字幕列表 影片播放
- [Narrator] In November, Johnson & Johnson,
and General Electric both announced
that they are splitting up.
Johnson & Johnson will break
into two separate public companies,
one focused on consumer health products
and the other on pharmaceuticals.
And GE will split into three companies,
centered on healthcare, power and aviation.
The splintering of these two heavyweights
is just the latest in a number
of big corporate breakups,
even as tech companies continue to consolidate.
- A lot of people are saying
that this may be the end or the death
of the corporate conglomerate as we've know it.
- [Narrator] Here's what led to the latest wave
of breakups, and what they could mean
for legions of shareholders
with a stake in these industry titans.
The breakup of conglomerates isn't a new phenomenon.
- The rationale for industrial conglomerates
in the first place was efficiency.
- [Narrator] Jason Zweig has been covering investing
and financial history for The Wall Street Journal
for over a decade.
He says the conglomerate model tended
to work for a while until the market got overheated.
- It stopped working
and people learned that these businesses rise
and fall together.
One of the things that happened in the 1980s
is that we had the rise of the leveraged buyout movement,
which today we would call private equity.
And so large funds were able
to get access to relatively cheap money,
which they could use to buy undervalued assets.
So a lot of conglomerates chose that particular time
to split up.
- [Narrator] Conglomerates continued
to decline in popularity in the 1990s and 2000s.
And then in 2008, this happened.
- [Reporter] The Dow tumbled more than 500 points
after two pillars of the street tumbled over the weekend.
- [Narrator] The 2008 financial crisis
marked a new shift for some
of the remaining industrial conglomerates.
Investors led a push to break up bigger companies
when the individual units seemed
to be underperforming independent rivals.
For example, Siemens,
the German multinational technology giant saw
its stock plunge more than 60%.
Under pressure from investors,
it shed its healthcare and energy businesses,
shifting from a conglomerate into a company focused
on higher margin software and technology.
This strategy worked.
Since then, Siemens' market capitalization
has surpassed its rival GE.
For years, GE, one of America's oldest industrial giants
had been struggling.
- The company was engaging in some aggressive accounting
in the late '90s
and into the beginning of the 2000s
that led to problems down the road.
GE Capital, its financial arm,
was taking risks that really did not pan out
during the financial crisis.
- [Narrator] And like Siemens,
GE faced pressure, both internally and externally
to split after parts of its business continued
to perform poorly.
- Certainly management was under enormous pressure
internally to do something.
Meanwhile, they were under enormous pressure
from activists, institutional investors.
- [Narrator] In the early 2000s,
GE began selling off portions of its business,
from insurance and appliances
to NBC Universal.
- General Electric is selling NBC Universal
to the cable TV giant Comcast.
- [Narrator] And its majority stake in oil and gas.

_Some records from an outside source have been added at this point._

Definition bb_RecordPoll (sb : binarySnowball) (count : Z) (choice : bool)
  : binarySnowball :=
  let '(pref, strength) :=
    if bf_alphaPreference (bb_flake sb) <=? count then
      let strength := upd choice (sel choice (bb_preferenceStrength sb) + 1)
                        (bb_preferenceStrength sb) in
      (if sel (negb choice) strength <? sel choice strength
       then choice else bb_preference sb, strength)
    else (bb_preference sb, bb_preferenceStrength sb) in
  mkBB (bf_RecordPoll (bb_flake sb) count choice) pref strength.

Definition bb_RecordUnsuccessfulPoll (sb : binarySnowball) : binarySnowball :=
  mkBB (bf_RecordUnsuccessfulPoll (bb_flake sb)) (bb_preference sb)
    (bb_preferenceStrength sb).

Definition ub_Extend (sb : unarySnowball) (choice : bool) : binarySnowball :=
  mkBB (mkBF choice (uf_alphaPreference (ub_flake sb))
          (uf_terminationConditions (ub_flake sb))
          (uf_confidence (ub_flake sb)) (uf_finalized (ub_flake sb)))
    choice (upd choice (ub_preferenceStrength sb) (0, 0)).

Definition ub_Clone (sb : unarySnowball) : unarySnowball := sb.

(** ** N-nary snowflake and snowball *)
Record nnarySnowflake := mkNF {
  nf_slush : ID;  (* nnarySlush.preference *)
  nf_alphaPreference : Z;
  nf_terminationConditions : list terminationCondition;
  nf_confidence : list Z;
  nf_finalized : bool;
}.

Definition newNnarySnowflake (alphaPreference : Z) (tcs : list terminationCondition)
    (choice : ID) :=
  mkNF choice alphaPreference tcs (replicate (length tcs) 0) false.

Definition nf_RecordUnsuccessfulPoll (sf : nnarySnowflake) : nnarySnowflake :=
  mkNF (nf_slush sf) (nf_alphaPreference sf) (nf_terminationConditions sf)
    (clear (nf_confidence sf)) (nf_finalized sf).

Definition nf_RecordPoll (sf : nnarySnowflake) (count : Z) (choice : ID)
  : nnarySnowflake :=
  if nf_finalized sf then sf
  else if count <? nf_alphaPreference sf then nf_RecordUnsuccessfulPoll sf
  else
    let conf := if bool_decide (choice = nf_slush sf) then nf_confidence sf
                else clear (nf_confidence sf) in
    let '(conf, fin) := recordLoop count (nf_terminationConditions sf) conf in
    mkNF choice (nf_alphaPreference sf) (nf_terminationConditions sf) conf
      (if fin then true else nf_finalized sf).

(** [Add] of a snowflake ignores the choice. *)
Definition nf_Add (sf : nnarySnowflake) (_ : ID) : nnarySnowflake := sf.

Record nnarySnowball := mkNB {
  nb_flake : nnarySnowflake;
  nb_preference : ID;
  nb_maxPreferenceStrength : Z;
  nb_preferenceStrength : gmap ID Z;
}.

Definition newNnarySnowball (alphaPreference : Z) (tcs : list terminationCondition)
    (choice : ID) :=
  mkNB (newNnarySnowflake alphaPreference tcs choice) choice 0 ∅.

Definition nb_Preference (sb : nnarySnowball) : ID :=
  if nf_finalized (nb_flake sb) then nf_slush (nb_flake sb) else nb_preference sb.

Definition nb_RecordPoll (sb : nnarySnowball) (count : Z) (choice : ID)
  : nnarySnowball :=
  let flake := nf_RecordPoll (nb_flake sb) count choice in
  if nf_alphaPreference (nb_flake sb) <=? count then
    let preferenceStrength := default 0 (nb_preferenceStrength sb !! choice) + 1 in
    let strengths := <[choice := preferenceStrength]> (nb_preferenceStrength sb) in
    if nb_maxPreferenceStrength sb <? preferenceStrength
    then mkNB flake choice preferenceStrength strengths
    else mkNB flake (nb_preference sb) (nb_maxPreferenceStrength sb) strengths
  else mkNB flake (nb_preference sb) (nb_maxPreferenceStrength sb)
         (nb_preferenceStrength sb).

Definition nb_RecordUnsuccessfulPoll (sb : nnarySnowball) : nnarySnowball :=
  mkNB (nf_RecordUnsuccessfulPoll (nb_flake sb)) (nb_preference sb)
    (nb_maxPreferenceStrength sb) (nb_preferenceStrength sb).

(** ** The interfaces of [consensus.go] *)
Class Nnary (N : Type) := {
  n_Add : N -> ID -> N;
  n_Preference : N -> ID;
  n_RecordPoll : N -> Z -> ID -> N;
  n_RecordUnsuccessfulPoll : N -> N;
  n_Finalized : N -> bool;
}.

Class Binary (B : Type) := {
  b_Preference : B -> bool;
  b_RecordPoll : B -> Z -> bool -> B;
  b_RecordUnsuccessfulPoll : B -> B;
  b_Finalized : B -> bool;
}.

Class Unary (U B : Type) := {
  u_RecordPoll : U -> Z -> U;
  u_RecordUnsuccessfulPoll : U -> U;
  u_Finalized : U -> bool;
  u_Extend : U -> bool -> B;
  u_Clone : U -> U;
}.

Class Factory (N U B : Type) `{Nnary N, Unary U B, Binary B} := {
  NewNnary : Parameters -> ID -> N;
  NewUnary : Parameters -> U;
}.

#[global] Instance nnarySnowflake_Nnary : Nnary nnarySnowflake := {|
  n_Add := nf_Add; n_Preference := nf_slush; n_RecordPoll := nf_RecordPoll;
  n_RecordUnsuccessfulPoll := nf_RecordUnsuccessfulPoll; n_Finalized := nf_finalized;
|}.
#[global] Instance binarySnowflake_Binary : Binary binarySnowflake := {|
  b_Preference := bf_slush; b_RecordPoll := bf_RecordPoll;
  b_RecordUnsuccessfulPoll := bf_RecordUnsuccessfulPoll; b_Finalized := bf_finalized;
|}.
#[global] Instance unarySnowflake_Unary : Unary unarySnowflake binarySnowflake := {|
  u_RecordPoll := uf_RecordPoll; u_RecordUnsuccessfulPoll := uf_RecordUnsuccessfulPoll;
  u_Finalized := uf_finalized; u_Extend := uf_Extend; u_Clone := uf_Clone;
|}.
#[global] Instance snowflakeFactory :
  Factory nnarySnowflake unarySnowflake binarySnowflake := {|
  NewNnary p choice := newNnarySnowflake (AlphaPreference p)
    (newSingleTerminationCondition (AlphaConfidence p) (Beta p)) choice;
  NewUnary p := newUnarySnowflake (AlphaPreference p)
    (newSingleTerminationCondition (AlphaConfidence p) (Beta p));
|}.
(* ===== verification/Consensus.v ===== *)
(** * The interface of a snow instance

    Models the Go interface [Consensus] of
    [avalanchego/snow/consensus/snowball/consensus.go]: the operations, the laws
    its clients rely on, and the proof that the snowball tree obeys them.  The
    client is [Topological], which decides between the children of a block with
    one such instance per block. *)

From S2P Require Import Prelude Bits Bag Snowball Tree TreeFacts.

Module Consensus.
Import Bits Snowball.

Class Consensus (T : Type) := {
  New : ID -> T;
  Add : T -> ID -> T;
  Preference : T -> ID;
  RecordPoll : T -> Bag.Bag ID -> T * bool;
  RecordUnsuccessfulPoll : T -> T;
  Finalized : T -> bool;
}.

(** [inv t S]: [t] is a reachable instance that was asked to decide between the
    identifiers of [S]. *)
Class ConsensusLaws (T : Type) `{Consensus T} := {
  inv : T -> gset ID -> Prop;
  inv_New c : wf_id c -> inv (New c) {[c]};
  inv_Add t S c : inv t S -> wf_id c -> inv (Add t c) ({[c]} ∪ S);
  inv_RecordPoll t S v : inv t S -> Bag.wf v -> inv (RecordPoll t v).1 S;
  inv_RecordUnsuccessfulPoll t S : inv t S -> inv (RecordUnsuccessfulPoll t) S;
  Preference_New c : Preference (New c) = c;
  Preference_Add t S c : inv t S -> wf_id c -> Preference (Add t c) = Preference t;
  Preference_unsuccessful t : Preference (RecordUnsuccessfulPoll t) = Preference t;
  Preference_in t S : inv t S -> Preference t ∈ S;
}.

(** ** The tree is such an instance *)
Section tree.
Context {NN U B : Type} `{F : Factory NN U B} (p : Parameters)
  `{L : !SnowLaws U B p (NewUnary p)} (Hp : valid p).

#[local] Instance tree_consensus : Consensus (Tree.Tree U B) := {|
  New := Tree.NewTree p;
  Add := Tree.Tree_Add p;
  Preference t := Tree.Preference (Tree.tnode t);
  RecordPoll := Tree.Tree_RecordPoll p;
  RecordUnsuccessfulPoll := Tree.Tree_RecordUnsuccessfulPoll;
  Finalized t := Tree.Finalized (Tree.tnode t);
|}.

(** Every identifier a node names is one of [S]. *)
Fixpoint names (S : gset ID) (n : Tree.node U B) : Prop :=
  match n with
  | Tree.Nil => True
  | Tree.unaryNode pref _ _ _ _ child => pref ∈ S /\ names S child
  | Tree.binaryNode prefs _ _ _ c0 c1 =>
      prefs.1 ∈ S /\ prefs.2 ∈ S /\ names S c0 /\ names S c1
  end.

Lemma names_mono (S S' : gset ID) n : S ⊆ S' -> names S n -> names S' n.
Proof. intros HS. induction n; cbn; naive_solver set_solver. Qed.

Lemma names_Preference S n : names S n -> Tree.is_nil n = false ->
  Tree.Preference n ∈ S.
Proof.
  destruct n as [| |prefs i snow rst c0 c1]; cbn; [done|naive_solver|].
  intros (? & ? & _) _. by destruct (b_Preference snow).
Qed.

Lemma names_split S pref c i snow rst n n' :
  pref ∈ S -> c ∈ S -> names S n -> names S n' ->
  names S (Tree.split_node pref c i snow rst n n').
Proof. intros. unfold Tree.split_node. by destruct (_ =? _). Qed.

Lemma names_Add S n c : names S n -> c ∈ S -> names S (Tree.Add p n c).
Proof.
  intros Hn Hc. induction n as [|pref dp cp snow rst child IH|prefs i snow rst c0 IH0 c1 IH1];
    cbn in *; [done|unfold Tree.unaryNode_Add|unfold Tree.binaryNode_Add].
  - destruct Hn as [Hp' Hch]. specialize (IH Hch).
    assert (names S (Tree.new_leaf (NN:=NN) p c 0)) by by split.
    repeat case_match; cbn [names]; split_and?;
      try apply names_split; try done; by split.
  - destruct Hn as (? & ? & Hw0 & Hw1). specialize (IH0 Hw0). specialize (IH1 Hw1).
    by repeat case_match.
Qed.

Lemma names_poll S n votes reset : names S n -> Tree.is_nil n = false ->
  let r := Tree.RecordPoll p n votes reset in
  (names S r.1.1 /\ Tree.is_nil r.1.1 = false) /\
  (names S r.1.2 /\ Tree.is_nil r.1.2 = false).
Proof.
  revert votes reset.
  induction n as [|pref dp cp snow rst child IH|prefs i snow rst c0 IH0 c1 IH1];
    intros votes reset Hn Hnil; cbn in Hn; [done|..]; cbn [Tree.RecordPoll];
    unfold Tree.unaryNode_RecordPoll, Tree.binaryNode_RecordPoll.
  - destruct Hn as [Hpref Hch].
    destruct (_ <? _); [done|]. destruct (Tree.is_nil child) eqn:En; [done|].
    specialize (IH votes (if reset then true else rst) Hch eq_refl) as [[Hc Hcn] [Hr Hrn]].
    destruct (Tree.RecordPoll p child votes _) as [[child' r] ok]; cbn in *.
    destruct (u_Finalized _); cbn; [done|]. pose proof (names_Preference _ _ Hc Hcn). done.
  - destruct Hn as (Hp0 & Hp1 & Hw0 & Hw1).
    set (s := Bag.Split votes _). set (x := _ <=? _). cbn zeta.
    destruct (_ <? _); [done|]. destruct (Tree.is_nil (sel x _)) eqn:En; [done|].
    assert (forall v r, let q := sel x (Tree.RecordPoll p c0, Tree.RecordPoll p c1) v r in
      (names S q.1.1 /\ Tree.is_nil q.1.1 = false) /\
      (names S q.1.2 /\ Tree.is_nil q.1.2 = false)) as IH
      by (destruct x; [by intros; apply IH1|by intros; apply IH0]).
    match goal with |- context [sel x (Tree.RecordPoll p c0, _) ?v ?r] =>
      specialize (IH v r); destruct (sel x (Tree.RecordPoll p c0, _) v r)
        as [[child' n'] ok] end.
    cbn in IH. destruct IH as [[Hc Hcn] [Hr Hrn]].
    pose proof (names_Preference _ _ Hr Hrn).
    destruct (b_Finalized _); destruct x; done.
Qed.

Definition tree_inv (t : Tree.Tree U B) (S : gset ID) : Prop :=
  TreeFacts.tree_wf p t /\ names S (Tree.tnode t).

#[local] Program Instance tree_laws : ConsensusLaws (Tree.Tree U B) := {|
  inv := tree_inv;
|}.
Next Obligation.
  intros c Hc. split; [by apply TreeFacts.NewTree_wf|]. cbn. set_solver.
Qed.
Next Obligation.
  intros t S c [Hw Hn] Hc. split.
  - by apply (TreeFacts.tree_step_ok p Hp t (TreeFacts.OpAdd c)).
  - cbn. unfold Tree.Tree_Add. destruct (EqualSubset _ _ _ _); cbn;
      [apply names_Add; [|set_solver]|]; apply (names_mono S); try done; set_solver.
Qed.
Next Obligation.
  intros t S v [Hw Hn] Hv. split.
  - by apply (TreeFacts.tree_step_ok p Hp t (TreeFacts.OpRecordPoll v)).
  - cbn. unfold Tree.Tree_RecordPoll.
    set (v' := Bag.Filter v _).
    pose proof (names_poll S (Tree.tnode t) v' (Tree.shouldReset t) Hn (proj2 Hw)) as [_ [Hr _]].
    by destruct (Tree.RecordPoll p (Tree.tnode t) v' _) as [[n' r] ok].
Qed.
Next Obligation. intros t S Hi. exact Hi. Qed.
Next Obligation. done. Qed.
Next Obligation.
  intros t S c [[Hw Hn] _] Hc. cbn. unfold Tree.Tree_Add. case_match eqn:E; [|done].
  destruct (TreeFacts.wf_bounds p _ Hw Hn) as [Hid Hb].
  rewrite EqualSubset_spec in E by (done || lia).
  apply (TreeFacts.Add_ok p (Tree.tnode t) c Hw Hn Hc E).
Qed.
Next Obligation. done. Qed.
Next Obligation. intros t S [[Hw Hn] Hs]. by apply names_Preference. Qed.
End tree.
End Consensus.
(** ** snowman_block.go *)
Definition AddChild (n : snowmanBlock T) (child : Block) : snowmanBlock T :=
  let childID := BlkID child in
  mkNode (blk n) (shouldFalter n)
    (Some (match sb n with None => New childID | Some t => Add t childID end))
    (<[childID := child]> (children n)).

Definition Decided (ts : Top) (n : snowmanBlock T) : bool :=
  match blk n with
  | None => true
  | Some b => Height b <=? lastAcceptedHeight ts
  end.

(** ** topological.go *)
Definition Initialize (lastAcceptedID : ID) (lastAcceptedHeight : Z)
  : result (TopErr E) Top :=
  match Verify params with
  | Err e => Err (ErrParams e)
  | Ok _ => Ok (mkTop 0 lastAcceptedID lastAcceptedHeight
                  {[lastAcceptedID := mkNode None false None ∅]}
                  ∅ ∅ lastAcceptedID ∅ ∅ [])
  end.

Definition NumProcessing (ts : Top) : Z := Z.of_nat (size (blocks ts)) - 1.

Definition Processing (ts : Top) (blkID : ID) : bool :=
  if decide (blkID = lastAcceptedID ts) then false
  else bool_decide (is_Some (blocks ts !! blkID)).

Definition Add (b : Block) : MT unit :=
  ts ← get;
  if Processing ts (BlkID b) then fail errDuplicateAdd
  else
    match blocks ts !! Parent b with
    | None => fail errUnknownParentBlock
    | Some parentNode =>
        modify (set_blocks (fun m =>
          <[BlkID b := mkNode (Some b) false None ∅]>
            (<[Parent b := AddChild parentNode b]> m)));;
        when (bool_decide (preference ts = Parent b))
          (modify (set_preferred (BlkID b) ({[BlkID b]} ∪ preferredIDs ts)
             (<[Height b := BlkID b]> (preferredHeights ts))))
    end.

Definition IsPreferred (ts : Top) (blkID : ID) : bool :=
  bool_decide (blkID = lastAcceptedID ts) || bool_decide (blkID ∈ preferredIDs ts).

Definition LastAccepted (ts : Top) : ID * Z := (lastAcceptedID ts, lastAcceptedHeight ts).

Definition PreferenceAtHeight (ts : Top) (height : Z) : option ID :=
  if height =? lastAcceptedHeight ts then Some (lastAcceptedID ts)
  else preferredHeights ts !! height.

Definition GetParent (ts : Top) (id : ID) : option ID :=
  match blocks ts !! id with
  | Some n => match blk n with Some b => Some (Parent b) | None => None end
  | None => None
  end.

(** The fuel of the loops that follow the links of the block tree. *)
Definition tree_fuel (ts : Top) : nat := S (S (size (blocks ts))).

Definition get_kahn (ts : Top) (id : ID) : kahnNode :=
  default (mkKahn 0 Bag.empty) (kahnNodes ts !! id).

(** The loop of [calculateInDegree] over the ancestors of a vote; [p] is
    [parentID].  [Decided] of a missing block dereferences nil. *)
Definition markAncestors_step (p : ID) : MT (ID + unit) :=
  ts ← get;
  n ← must Panic (blocks ts !! p);
  if Decided ts n then mret (inr tt)
  else
    b ← must Panic (blk n);
    let p := Parent b in
    let kahn := get_kahn ts p in
    let previouslySeen := bool_decide (is_Some (kahnNodes ts !! p)) in
    modify (set_kahn (leaves ts)
      (<[p := mkKahn (inDegree kahn + 1) (kvotes kahn)]> (kahnNodes ts)));;
    if previouslySeen then
      modify (fun ts => set_kahn (leaves ts ∖ {[p]}) (kahnNodes ts) ts);;
      mret (inr tt)
    else mret (inl p).

Definition countVote (voteBag : Bag.Bag ID) (vote : ID) : MT unit :=
  ts ← get;
  match blocks ts !! vote with
  | None => mret tt
  | Some votedBlock =>
      if Decided ts votedBlock then mret tt
      else
        b ← must Panic (blk votedBlock);
        let p := Parent b in
        let numVotes := Bag.Count voteBag vote in
        let kahn := get_kahn ts p in
        let previouslySeen := bool_decide (is_Some (kahnNodes ts !! p)) in
        modify (set_kahn (leaves ts)
          (<[p := mkKahn (inDegree kahn) (Bag.AddCount (kvotes kahn) vote numVotes)]>
             (kahnNodes ts)));;
        if previouslySeen then mret tt
        else
          modify (fun ts => set_kahn ({[p]} ∪ leaves ts) (kahnNodes ts) ts);;
          loop OutOfFuel (tree_fuel ts) markAncestors_step p
  end.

And on November 9th, 2021,
the company announced it would break up
its last three parts,
marking the end of an era for the industrial titan.
This was just days before Johnson & Johnson,
the world's largest health products company by sales
announced plans to break up as well
but it had different reasons.
Johnson & Johnson's CEO said the company decided
to split because the businesses,
customers and markets have diverged so much
in recent years,
a pattern that accelerated during the pandemic.
- I think they just reached the point
where like GE, they felt they could be more efficient
and each unit could get the full attention it deserved
if they split apart.
- [Narrator] Zweig says that when conglomerates split,
it's often due to external pressure.
- When things start to go wrong,
what people say is you could realize the value
that's locked up in these parts of the company.
So people will go from viewing it
as a unified whole
to viewing it as a set
of pieces that would do better
when they were broken off from the whole.
And that applies to institutional investors,
individual investors, competitors.
- [Narrator] An executive at Johnson & Johnson said
it will be in a better position standing alone
to make decisions and allocate resources.
So what do big corporate breakups mean for shareholders?
- Over the long run,
split ups do tend to create value
for investors in the surviving companies.
Now, whether it'll be true
in these particular cases is very difficult to say.
- [Narrator] For Johnson & Johnson,
investors can expect the second company
will have a new name
and the legacy business will continue to go by J&J.
For GE, current shareholders are likely
to receive shares of the new energy
and healthcare companies as dividends
when they spin off.
While the original company that remains
will focus on aviation.
- This may be the end
or it might just be the end of the beginning
but it's likely that we will see more
of these breakups.
- [Narrator] For many non-tech companies,
the future is looking smaller
and more specialized
but what it means for investors is yet to be seen.